== Input
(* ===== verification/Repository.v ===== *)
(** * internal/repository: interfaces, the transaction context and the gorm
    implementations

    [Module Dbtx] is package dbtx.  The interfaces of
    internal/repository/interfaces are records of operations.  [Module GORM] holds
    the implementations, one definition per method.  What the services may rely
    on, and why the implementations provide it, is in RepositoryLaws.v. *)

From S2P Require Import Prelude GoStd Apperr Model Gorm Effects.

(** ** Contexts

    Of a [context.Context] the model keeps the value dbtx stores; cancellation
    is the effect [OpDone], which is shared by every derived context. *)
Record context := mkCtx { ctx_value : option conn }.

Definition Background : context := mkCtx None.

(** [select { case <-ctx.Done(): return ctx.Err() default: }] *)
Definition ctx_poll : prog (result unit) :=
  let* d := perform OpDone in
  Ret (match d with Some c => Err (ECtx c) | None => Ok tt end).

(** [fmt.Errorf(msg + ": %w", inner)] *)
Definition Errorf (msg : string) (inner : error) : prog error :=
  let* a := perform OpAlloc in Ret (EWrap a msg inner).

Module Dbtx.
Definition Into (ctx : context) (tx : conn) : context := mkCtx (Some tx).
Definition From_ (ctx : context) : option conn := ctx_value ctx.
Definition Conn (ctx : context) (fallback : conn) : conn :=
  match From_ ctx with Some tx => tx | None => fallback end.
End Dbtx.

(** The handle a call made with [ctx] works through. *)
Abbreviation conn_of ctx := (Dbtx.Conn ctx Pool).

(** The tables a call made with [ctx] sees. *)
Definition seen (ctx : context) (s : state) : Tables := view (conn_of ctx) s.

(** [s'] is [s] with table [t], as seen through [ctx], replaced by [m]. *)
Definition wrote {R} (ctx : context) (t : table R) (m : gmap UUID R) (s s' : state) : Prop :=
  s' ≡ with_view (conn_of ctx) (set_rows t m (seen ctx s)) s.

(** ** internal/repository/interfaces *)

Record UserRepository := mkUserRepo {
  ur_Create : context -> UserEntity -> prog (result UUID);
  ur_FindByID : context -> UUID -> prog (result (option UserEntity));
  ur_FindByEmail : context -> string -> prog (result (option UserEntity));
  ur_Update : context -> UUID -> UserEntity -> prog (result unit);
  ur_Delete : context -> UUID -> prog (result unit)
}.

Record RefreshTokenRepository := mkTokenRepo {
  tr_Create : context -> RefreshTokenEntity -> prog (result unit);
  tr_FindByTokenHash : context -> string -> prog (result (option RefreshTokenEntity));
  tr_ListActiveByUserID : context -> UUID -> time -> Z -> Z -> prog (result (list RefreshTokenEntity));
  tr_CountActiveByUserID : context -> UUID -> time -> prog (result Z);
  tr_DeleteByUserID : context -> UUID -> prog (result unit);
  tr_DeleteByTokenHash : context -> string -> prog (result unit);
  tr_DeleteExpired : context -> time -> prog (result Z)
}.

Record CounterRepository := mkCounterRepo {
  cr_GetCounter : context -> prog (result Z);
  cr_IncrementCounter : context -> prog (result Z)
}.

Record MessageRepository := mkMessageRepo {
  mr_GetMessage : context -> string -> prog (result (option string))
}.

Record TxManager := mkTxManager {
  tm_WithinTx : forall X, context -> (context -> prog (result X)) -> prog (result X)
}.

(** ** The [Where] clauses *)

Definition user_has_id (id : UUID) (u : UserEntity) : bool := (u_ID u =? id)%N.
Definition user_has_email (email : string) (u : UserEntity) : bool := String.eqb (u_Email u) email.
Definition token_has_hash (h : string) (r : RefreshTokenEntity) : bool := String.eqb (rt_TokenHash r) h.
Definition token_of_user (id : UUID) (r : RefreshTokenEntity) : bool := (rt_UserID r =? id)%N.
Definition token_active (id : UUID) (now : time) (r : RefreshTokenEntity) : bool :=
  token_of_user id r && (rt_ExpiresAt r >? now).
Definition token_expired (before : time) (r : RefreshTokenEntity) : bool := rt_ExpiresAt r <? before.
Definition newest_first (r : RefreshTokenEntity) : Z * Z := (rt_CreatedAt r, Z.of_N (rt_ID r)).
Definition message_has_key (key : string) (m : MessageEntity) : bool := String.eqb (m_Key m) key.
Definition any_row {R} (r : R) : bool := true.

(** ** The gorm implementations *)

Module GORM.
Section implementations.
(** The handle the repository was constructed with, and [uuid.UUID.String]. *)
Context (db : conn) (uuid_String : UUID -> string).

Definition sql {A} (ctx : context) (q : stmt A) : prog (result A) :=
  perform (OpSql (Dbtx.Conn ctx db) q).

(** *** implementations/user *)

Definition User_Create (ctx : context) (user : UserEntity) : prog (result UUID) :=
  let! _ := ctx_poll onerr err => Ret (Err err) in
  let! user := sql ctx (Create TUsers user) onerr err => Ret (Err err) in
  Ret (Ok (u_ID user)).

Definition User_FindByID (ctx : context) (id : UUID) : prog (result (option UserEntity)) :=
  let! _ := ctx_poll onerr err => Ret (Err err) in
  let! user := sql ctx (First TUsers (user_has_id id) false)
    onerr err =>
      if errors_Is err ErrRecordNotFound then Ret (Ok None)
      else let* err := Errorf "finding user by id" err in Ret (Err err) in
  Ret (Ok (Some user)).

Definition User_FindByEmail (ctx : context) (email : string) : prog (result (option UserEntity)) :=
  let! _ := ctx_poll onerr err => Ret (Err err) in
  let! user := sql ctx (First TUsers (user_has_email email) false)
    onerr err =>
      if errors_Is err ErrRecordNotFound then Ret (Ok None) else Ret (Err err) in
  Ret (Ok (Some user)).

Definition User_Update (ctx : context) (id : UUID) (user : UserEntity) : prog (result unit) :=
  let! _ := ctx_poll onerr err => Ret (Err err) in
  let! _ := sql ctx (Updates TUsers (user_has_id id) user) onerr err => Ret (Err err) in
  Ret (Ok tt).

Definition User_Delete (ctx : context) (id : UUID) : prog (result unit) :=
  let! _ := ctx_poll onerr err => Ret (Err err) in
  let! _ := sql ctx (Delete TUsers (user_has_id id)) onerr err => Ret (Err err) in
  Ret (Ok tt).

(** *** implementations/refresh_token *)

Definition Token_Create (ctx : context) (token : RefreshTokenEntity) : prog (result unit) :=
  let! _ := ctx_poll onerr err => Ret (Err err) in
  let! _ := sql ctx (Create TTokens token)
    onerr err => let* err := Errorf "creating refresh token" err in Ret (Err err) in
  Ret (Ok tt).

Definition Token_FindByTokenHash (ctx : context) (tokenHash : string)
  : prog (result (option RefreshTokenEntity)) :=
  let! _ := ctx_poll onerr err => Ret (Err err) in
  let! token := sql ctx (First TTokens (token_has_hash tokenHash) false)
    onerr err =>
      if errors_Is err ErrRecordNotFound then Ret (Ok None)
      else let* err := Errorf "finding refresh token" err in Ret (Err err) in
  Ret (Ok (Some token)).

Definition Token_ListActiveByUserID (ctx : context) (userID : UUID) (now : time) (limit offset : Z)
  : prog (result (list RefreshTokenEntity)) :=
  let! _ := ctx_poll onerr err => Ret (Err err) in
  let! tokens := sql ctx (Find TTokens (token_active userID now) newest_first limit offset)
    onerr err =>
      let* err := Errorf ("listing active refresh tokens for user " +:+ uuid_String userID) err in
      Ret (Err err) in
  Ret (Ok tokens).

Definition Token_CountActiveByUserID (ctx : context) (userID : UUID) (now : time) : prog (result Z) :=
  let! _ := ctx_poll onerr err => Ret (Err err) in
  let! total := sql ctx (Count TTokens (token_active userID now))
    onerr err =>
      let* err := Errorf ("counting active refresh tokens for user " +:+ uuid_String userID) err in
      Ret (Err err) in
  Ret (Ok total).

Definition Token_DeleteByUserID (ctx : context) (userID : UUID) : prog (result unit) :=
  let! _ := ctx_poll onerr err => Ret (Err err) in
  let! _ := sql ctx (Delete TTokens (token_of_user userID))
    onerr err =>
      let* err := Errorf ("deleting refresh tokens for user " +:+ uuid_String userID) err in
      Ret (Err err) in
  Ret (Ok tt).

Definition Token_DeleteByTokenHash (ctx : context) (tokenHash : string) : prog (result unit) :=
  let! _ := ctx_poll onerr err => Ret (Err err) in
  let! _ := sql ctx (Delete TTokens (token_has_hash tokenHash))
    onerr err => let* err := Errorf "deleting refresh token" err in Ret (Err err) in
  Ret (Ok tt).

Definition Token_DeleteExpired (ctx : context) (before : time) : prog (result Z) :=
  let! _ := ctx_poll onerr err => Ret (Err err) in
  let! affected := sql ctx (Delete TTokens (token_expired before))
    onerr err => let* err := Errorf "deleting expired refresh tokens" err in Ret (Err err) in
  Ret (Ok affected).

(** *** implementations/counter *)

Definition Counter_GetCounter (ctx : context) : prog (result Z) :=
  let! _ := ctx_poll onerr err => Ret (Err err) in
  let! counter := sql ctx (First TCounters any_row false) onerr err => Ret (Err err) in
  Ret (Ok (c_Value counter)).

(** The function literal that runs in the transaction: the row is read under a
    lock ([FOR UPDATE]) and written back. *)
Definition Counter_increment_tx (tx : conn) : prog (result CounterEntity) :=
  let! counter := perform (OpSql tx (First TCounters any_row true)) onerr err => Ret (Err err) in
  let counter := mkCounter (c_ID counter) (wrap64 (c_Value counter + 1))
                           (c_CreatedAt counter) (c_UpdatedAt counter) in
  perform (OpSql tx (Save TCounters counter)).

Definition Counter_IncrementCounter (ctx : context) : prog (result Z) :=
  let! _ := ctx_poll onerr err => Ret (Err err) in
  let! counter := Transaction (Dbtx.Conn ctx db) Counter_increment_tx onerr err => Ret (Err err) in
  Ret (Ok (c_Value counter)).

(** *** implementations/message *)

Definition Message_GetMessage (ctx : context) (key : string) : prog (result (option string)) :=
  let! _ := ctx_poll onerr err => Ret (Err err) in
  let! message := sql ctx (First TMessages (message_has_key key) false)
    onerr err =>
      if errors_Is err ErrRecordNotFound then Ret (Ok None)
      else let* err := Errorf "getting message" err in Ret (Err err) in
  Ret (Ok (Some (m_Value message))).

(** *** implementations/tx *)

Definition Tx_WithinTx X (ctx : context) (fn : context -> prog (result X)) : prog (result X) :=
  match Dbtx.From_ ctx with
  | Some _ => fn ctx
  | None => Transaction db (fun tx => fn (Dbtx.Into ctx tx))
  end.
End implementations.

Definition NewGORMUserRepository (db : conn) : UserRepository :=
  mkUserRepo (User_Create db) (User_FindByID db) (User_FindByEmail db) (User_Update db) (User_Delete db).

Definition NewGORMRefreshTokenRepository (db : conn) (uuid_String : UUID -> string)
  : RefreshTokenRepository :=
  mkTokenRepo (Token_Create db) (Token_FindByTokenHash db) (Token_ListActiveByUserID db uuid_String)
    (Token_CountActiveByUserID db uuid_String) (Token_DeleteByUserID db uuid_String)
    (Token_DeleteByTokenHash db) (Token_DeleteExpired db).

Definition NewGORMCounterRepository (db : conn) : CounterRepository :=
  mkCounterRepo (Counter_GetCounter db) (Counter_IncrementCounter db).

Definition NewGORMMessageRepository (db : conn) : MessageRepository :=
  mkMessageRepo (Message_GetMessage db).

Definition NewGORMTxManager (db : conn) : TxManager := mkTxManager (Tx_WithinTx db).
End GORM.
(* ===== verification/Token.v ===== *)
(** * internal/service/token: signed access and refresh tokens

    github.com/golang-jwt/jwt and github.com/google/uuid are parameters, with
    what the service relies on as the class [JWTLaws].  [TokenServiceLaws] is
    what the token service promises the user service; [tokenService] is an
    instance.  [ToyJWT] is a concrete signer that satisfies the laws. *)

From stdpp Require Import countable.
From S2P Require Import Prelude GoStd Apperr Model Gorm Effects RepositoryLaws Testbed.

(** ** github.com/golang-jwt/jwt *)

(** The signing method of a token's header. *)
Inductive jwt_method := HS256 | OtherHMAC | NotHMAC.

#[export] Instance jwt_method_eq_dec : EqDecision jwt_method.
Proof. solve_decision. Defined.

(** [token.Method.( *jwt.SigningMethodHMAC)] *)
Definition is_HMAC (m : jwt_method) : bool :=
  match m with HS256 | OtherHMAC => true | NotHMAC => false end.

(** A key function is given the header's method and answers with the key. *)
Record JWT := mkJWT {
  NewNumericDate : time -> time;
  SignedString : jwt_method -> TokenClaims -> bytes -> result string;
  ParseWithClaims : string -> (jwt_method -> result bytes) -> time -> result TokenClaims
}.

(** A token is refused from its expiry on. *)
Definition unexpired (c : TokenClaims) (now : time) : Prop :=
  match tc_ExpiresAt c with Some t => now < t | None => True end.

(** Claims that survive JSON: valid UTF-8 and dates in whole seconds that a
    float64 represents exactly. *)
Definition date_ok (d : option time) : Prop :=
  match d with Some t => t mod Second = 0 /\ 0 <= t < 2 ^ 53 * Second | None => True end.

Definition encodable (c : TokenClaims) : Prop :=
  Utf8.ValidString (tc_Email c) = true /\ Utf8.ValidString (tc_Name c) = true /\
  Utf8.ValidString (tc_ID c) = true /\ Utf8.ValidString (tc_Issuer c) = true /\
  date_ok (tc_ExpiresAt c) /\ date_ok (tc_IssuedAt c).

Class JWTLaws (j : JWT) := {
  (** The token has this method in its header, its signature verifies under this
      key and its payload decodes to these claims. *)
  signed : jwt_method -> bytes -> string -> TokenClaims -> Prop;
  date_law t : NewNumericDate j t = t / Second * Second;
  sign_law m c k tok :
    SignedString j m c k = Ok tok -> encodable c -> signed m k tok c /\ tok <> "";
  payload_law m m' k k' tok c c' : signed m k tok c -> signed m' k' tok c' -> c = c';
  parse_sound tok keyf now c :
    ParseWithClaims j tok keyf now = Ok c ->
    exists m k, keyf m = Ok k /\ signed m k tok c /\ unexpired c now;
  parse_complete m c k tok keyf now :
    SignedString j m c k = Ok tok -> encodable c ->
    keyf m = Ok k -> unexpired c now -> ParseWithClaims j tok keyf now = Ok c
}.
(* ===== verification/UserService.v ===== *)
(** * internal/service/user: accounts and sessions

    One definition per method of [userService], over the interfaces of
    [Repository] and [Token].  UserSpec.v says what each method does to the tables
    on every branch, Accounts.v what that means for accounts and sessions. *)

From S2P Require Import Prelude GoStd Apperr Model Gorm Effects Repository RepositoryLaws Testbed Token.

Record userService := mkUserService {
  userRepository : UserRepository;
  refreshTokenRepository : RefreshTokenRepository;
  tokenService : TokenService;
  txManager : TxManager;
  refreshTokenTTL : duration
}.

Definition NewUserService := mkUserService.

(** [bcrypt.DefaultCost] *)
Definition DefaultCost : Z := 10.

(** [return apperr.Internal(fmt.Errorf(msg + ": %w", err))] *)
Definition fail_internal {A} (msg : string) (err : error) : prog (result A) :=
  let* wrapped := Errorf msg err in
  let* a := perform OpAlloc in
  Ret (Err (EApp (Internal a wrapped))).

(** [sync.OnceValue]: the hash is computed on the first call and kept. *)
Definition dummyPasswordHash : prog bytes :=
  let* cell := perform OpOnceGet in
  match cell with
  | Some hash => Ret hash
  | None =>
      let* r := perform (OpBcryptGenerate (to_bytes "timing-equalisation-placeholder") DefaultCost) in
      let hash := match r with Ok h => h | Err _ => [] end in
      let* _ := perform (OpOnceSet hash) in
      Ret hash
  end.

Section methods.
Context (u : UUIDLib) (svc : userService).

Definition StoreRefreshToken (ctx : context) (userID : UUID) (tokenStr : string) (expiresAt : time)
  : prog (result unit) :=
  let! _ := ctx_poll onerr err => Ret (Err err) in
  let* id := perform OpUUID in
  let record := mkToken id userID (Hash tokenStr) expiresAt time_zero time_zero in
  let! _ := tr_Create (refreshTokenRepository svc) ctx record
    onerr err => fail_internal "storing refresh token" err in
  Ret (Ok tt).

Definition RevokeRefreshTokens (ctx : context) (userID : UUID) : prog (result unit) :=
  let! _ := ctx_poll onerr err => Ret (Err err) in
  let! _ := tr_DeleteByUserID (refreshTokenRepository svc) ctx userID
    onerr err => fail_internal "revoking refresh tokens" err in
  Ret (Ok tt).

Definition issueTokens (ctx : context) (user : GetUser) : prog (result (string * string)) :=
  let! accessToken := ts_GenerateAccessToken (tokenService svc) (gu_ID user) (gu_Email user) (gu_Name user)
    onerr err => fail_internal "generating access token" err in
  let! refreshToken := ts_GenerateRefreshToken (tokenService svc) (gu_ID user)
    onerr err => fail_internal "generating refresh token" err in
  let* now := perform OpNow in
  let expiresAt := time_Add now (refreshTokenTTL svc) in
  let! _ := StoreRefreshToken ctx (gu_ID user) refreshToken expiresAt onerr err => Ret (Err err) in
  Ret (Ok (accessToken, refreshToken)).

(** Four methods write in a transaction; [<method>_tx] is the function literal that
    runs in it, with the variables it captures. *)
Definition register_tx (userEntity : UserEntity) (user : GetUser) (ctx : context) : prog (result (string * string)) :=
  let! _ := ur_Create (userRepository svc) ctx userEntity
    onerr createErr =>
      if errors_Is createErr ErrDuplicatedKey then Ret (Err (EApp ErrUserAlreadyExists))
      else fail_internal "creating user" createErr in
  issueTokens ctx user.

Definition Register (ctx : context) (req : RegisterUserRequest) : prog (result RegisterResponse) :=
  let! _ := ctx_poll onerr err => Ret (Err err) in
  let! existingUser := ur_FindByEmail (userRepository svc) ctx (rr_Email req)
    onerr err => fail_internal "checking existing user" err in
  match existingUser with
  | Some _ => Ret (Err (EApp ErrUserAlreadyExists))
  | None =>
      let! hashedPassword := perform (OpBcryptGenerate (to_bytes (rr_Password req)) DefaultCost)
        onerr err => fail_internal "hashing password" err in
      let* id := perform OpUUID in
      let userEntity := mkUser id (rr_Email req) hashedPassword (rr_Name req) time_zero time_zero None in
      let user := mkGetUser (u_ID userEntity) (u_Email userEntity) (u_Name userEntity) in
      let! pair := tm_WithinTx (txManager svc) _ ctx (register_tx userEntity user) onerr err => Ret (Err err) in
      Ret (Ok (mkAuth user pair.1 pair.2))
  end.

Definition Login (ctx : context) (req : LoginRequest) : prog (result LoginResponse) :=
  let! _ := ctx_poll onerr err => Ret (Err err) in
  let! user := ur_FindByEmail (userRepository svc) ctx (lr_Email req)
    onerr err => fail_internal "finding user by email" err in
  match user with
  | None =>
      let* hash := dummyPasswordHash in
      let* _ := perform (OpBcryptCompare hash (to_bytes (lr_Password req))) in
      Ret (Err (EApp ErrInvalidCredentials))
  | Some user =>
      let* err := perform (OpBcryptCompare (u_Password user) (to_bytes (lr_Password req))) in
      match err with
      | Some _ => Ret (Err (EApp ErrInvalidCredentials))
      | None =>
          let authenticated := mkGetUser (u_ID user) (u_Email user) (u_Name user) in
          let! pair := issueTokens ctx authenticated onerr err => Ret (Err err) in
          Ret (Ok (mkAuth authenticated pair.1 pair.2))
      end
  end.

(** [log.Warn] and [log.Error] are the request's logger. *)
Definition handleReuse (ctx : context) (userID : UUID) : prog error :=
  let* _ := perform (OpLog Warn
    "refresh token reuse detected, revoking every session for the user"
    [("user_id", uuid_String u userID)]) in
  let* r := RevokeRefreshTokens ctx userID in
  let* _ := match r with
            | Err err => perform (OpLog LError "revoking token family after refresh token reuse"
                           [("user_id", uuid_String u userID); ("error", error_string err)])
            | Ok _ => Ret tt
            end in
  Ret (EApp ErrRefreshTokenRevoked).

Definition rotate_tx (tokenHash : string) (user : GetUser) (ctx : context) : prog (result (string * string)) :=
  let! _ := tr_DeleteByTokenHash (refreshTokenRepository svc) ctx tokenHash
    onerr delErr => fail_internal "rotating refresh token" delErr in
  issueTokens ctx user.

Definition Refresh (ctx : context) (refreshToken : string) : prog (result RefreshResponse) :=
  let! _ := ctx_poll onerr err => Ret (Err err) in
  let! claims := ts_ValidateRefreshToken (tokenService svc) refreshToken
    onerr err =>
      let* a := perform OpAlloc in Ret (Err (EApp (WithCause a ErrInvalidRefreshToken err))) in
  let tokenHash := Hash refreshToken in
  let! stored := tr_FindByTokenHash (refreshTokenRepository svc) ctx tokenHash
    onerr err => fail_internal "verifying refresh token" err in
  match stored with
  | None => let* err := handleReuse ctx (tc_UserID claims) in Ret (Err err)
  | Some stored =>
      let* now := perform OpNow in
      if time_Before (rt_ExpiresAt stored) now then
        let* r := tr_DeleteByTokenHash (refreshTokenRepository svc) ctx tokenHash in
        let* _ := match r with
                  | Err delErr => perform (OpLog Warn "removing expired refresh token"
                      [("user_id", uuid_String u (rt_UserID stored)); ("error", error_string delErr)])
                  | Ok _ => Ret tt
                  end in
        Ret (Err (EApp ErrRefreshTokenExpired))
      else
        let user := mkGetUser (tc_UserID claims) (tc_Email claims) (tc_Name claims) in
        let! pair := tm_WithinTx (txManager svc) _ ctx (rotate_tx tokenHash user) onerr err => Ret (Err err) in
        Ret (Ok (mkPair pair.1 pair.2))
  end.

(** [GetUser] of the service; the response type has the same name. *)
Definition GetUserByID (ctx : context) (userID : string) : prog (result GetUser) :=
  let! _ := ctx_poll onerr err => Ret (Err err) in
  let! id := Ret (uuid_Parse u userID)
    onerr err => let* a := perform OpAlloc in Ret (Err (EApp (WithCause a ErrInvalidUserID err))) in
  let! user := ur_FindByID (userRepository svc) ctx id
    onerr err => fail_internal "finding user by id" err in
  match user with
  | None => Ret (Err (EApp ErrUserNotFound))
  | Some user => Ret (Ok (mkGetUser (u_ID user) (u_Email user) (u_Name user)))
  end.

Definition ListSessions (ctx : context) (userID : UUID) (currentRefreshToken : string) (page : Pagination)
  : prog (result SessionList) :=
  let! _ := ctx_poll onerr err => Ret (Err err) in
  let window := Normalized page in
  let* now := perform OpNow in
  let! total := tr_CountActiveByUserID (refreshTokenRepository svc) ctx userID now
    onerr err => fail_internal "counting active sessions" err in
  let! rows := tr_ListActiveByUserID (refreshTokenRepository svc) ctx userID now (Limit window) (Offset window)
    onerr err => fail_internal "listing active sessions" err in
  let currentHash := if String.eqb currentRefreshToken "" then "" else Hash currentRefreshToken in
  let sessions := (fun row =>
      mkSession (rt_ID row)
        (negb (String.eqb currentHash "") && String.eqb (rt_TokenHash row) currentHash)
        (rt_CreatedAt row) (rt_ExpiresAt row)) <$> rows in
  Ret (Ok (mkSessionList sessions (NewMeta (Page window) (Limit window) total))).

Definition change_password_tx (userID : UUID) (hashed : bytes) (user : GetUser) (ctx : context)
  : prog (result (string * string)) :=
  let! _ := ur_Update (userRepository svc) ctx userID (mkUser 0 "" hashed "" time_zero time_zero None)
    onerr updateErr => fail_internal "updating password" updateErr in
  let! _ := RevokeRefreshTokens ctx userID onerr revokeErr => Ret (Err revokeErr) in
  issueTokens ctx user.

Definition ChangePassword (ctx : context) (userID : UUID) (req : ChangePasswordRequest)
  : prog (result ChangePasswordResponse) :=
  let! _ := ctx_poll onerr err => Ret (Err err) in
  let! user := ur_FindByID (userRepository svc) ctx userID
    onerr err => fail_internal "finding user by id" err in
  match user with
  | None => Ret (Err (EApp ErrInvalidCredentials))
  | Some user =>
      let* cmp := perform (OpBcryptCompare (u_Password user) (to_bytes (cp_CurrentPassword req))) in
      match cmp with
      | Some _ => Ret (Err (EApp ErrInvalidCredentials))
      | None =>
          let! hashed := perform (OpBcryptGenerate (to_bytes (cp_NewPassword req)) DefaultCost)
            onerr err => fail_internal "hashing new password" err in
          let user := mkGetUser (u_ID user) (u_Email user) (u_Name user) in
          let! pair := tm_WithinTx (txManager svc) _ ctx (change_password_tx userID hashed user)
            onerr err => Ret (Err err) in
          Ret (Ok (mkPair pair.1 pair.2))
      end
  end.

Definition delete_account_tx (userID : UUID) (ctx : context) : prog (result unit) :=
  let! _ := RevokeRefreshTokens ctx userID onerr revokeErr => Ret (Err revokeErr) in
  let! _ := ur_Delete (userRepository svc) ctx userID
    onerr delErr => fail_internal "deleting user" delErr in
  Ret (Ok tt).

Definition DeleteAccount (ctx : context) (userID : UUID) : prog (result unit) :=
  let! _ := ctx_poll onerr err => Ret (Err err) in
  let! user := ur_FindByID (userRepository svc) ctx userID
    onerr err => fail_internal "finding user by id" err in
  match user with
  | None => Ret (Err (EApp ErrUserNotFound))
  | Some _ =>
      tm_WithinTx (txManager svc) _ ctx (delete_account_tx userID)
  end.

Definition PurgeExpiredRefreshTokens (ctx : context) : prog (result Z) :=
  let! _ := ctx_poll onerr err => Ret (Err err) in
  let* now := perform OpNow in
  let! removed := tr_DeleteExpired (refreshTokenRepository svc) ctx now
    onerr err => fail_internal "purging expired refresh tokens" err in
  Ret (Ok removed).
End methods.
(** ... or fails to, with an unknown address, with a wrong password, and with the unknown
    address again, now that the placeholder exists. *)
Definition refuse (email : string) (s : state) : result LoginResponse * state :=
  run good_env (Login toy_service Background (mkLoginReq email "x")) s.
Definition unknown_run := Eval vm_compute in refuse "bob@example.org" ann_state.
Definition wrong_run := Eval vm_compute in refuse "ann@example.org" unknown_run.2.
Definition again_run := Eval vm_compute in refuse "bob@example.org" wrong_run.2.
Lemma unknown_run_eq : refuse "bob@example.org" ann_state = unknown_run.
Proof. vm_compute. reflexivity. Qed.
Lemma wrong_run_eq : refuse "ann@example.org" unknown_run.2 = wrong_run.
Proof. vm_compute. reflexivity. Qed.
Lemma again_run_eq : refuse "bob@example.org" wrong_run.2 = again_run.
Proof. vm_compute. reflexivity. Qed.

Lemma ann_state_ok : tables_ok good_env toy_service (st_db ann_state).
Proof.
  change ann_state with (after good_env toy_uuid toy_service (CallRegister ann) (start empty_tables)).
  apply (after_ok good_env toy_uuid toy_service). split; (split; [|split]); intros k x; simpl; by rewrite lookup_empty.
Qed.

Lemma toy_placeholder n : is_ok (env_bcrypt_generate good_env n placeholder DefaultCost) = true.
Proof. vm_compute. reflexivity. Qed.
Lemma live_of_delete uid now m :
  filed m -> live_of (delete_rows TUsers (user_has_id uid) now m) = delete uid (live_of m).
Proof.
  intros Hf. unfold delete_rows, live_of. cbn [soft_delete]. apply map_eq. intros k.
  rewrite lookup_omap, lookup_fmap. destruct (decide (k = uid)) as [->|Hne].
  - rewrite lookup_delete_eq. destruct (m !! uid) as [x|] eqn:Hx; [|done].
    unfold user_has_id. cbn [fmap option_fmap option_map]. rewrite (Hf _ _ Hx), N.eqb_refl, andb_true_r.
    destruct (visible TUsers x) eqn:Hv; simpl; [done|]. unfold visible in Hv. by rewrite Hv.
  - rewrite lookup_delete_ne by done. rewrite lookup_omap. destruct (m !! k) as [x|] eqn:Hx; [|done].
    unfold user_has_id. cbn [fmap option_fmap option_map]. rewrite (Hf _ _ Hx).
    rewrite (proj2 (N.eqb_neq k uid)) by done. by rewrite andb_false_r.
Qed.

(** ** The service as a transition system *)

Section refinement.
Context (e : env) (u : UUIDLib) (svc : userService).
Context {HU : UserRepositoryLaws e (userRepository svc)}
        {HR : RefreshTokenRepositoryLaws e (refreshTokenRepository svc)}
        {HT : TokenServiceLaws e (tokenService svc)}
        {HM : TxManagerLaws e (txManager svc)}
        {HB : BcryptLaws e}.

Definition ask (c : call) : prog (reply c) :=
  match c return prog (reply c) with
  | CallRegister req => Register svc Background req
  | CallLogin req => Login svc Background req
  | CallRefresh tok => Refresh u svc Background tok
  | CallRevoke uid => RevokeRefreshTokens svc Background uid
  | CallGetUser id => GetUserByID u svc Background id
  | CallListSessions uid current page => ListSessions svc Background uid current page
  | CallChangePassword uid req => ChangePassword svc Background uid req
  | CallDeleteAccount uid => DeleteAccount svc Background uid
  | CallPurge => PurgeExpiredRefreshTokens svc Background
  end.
====
**Description of the task**
Note every line in the material with "affected" and copy it.

**Solution to this problem**
  let! affected := sql ctx (Delete TTokens (token_expired before))
  Ret (Ok affected).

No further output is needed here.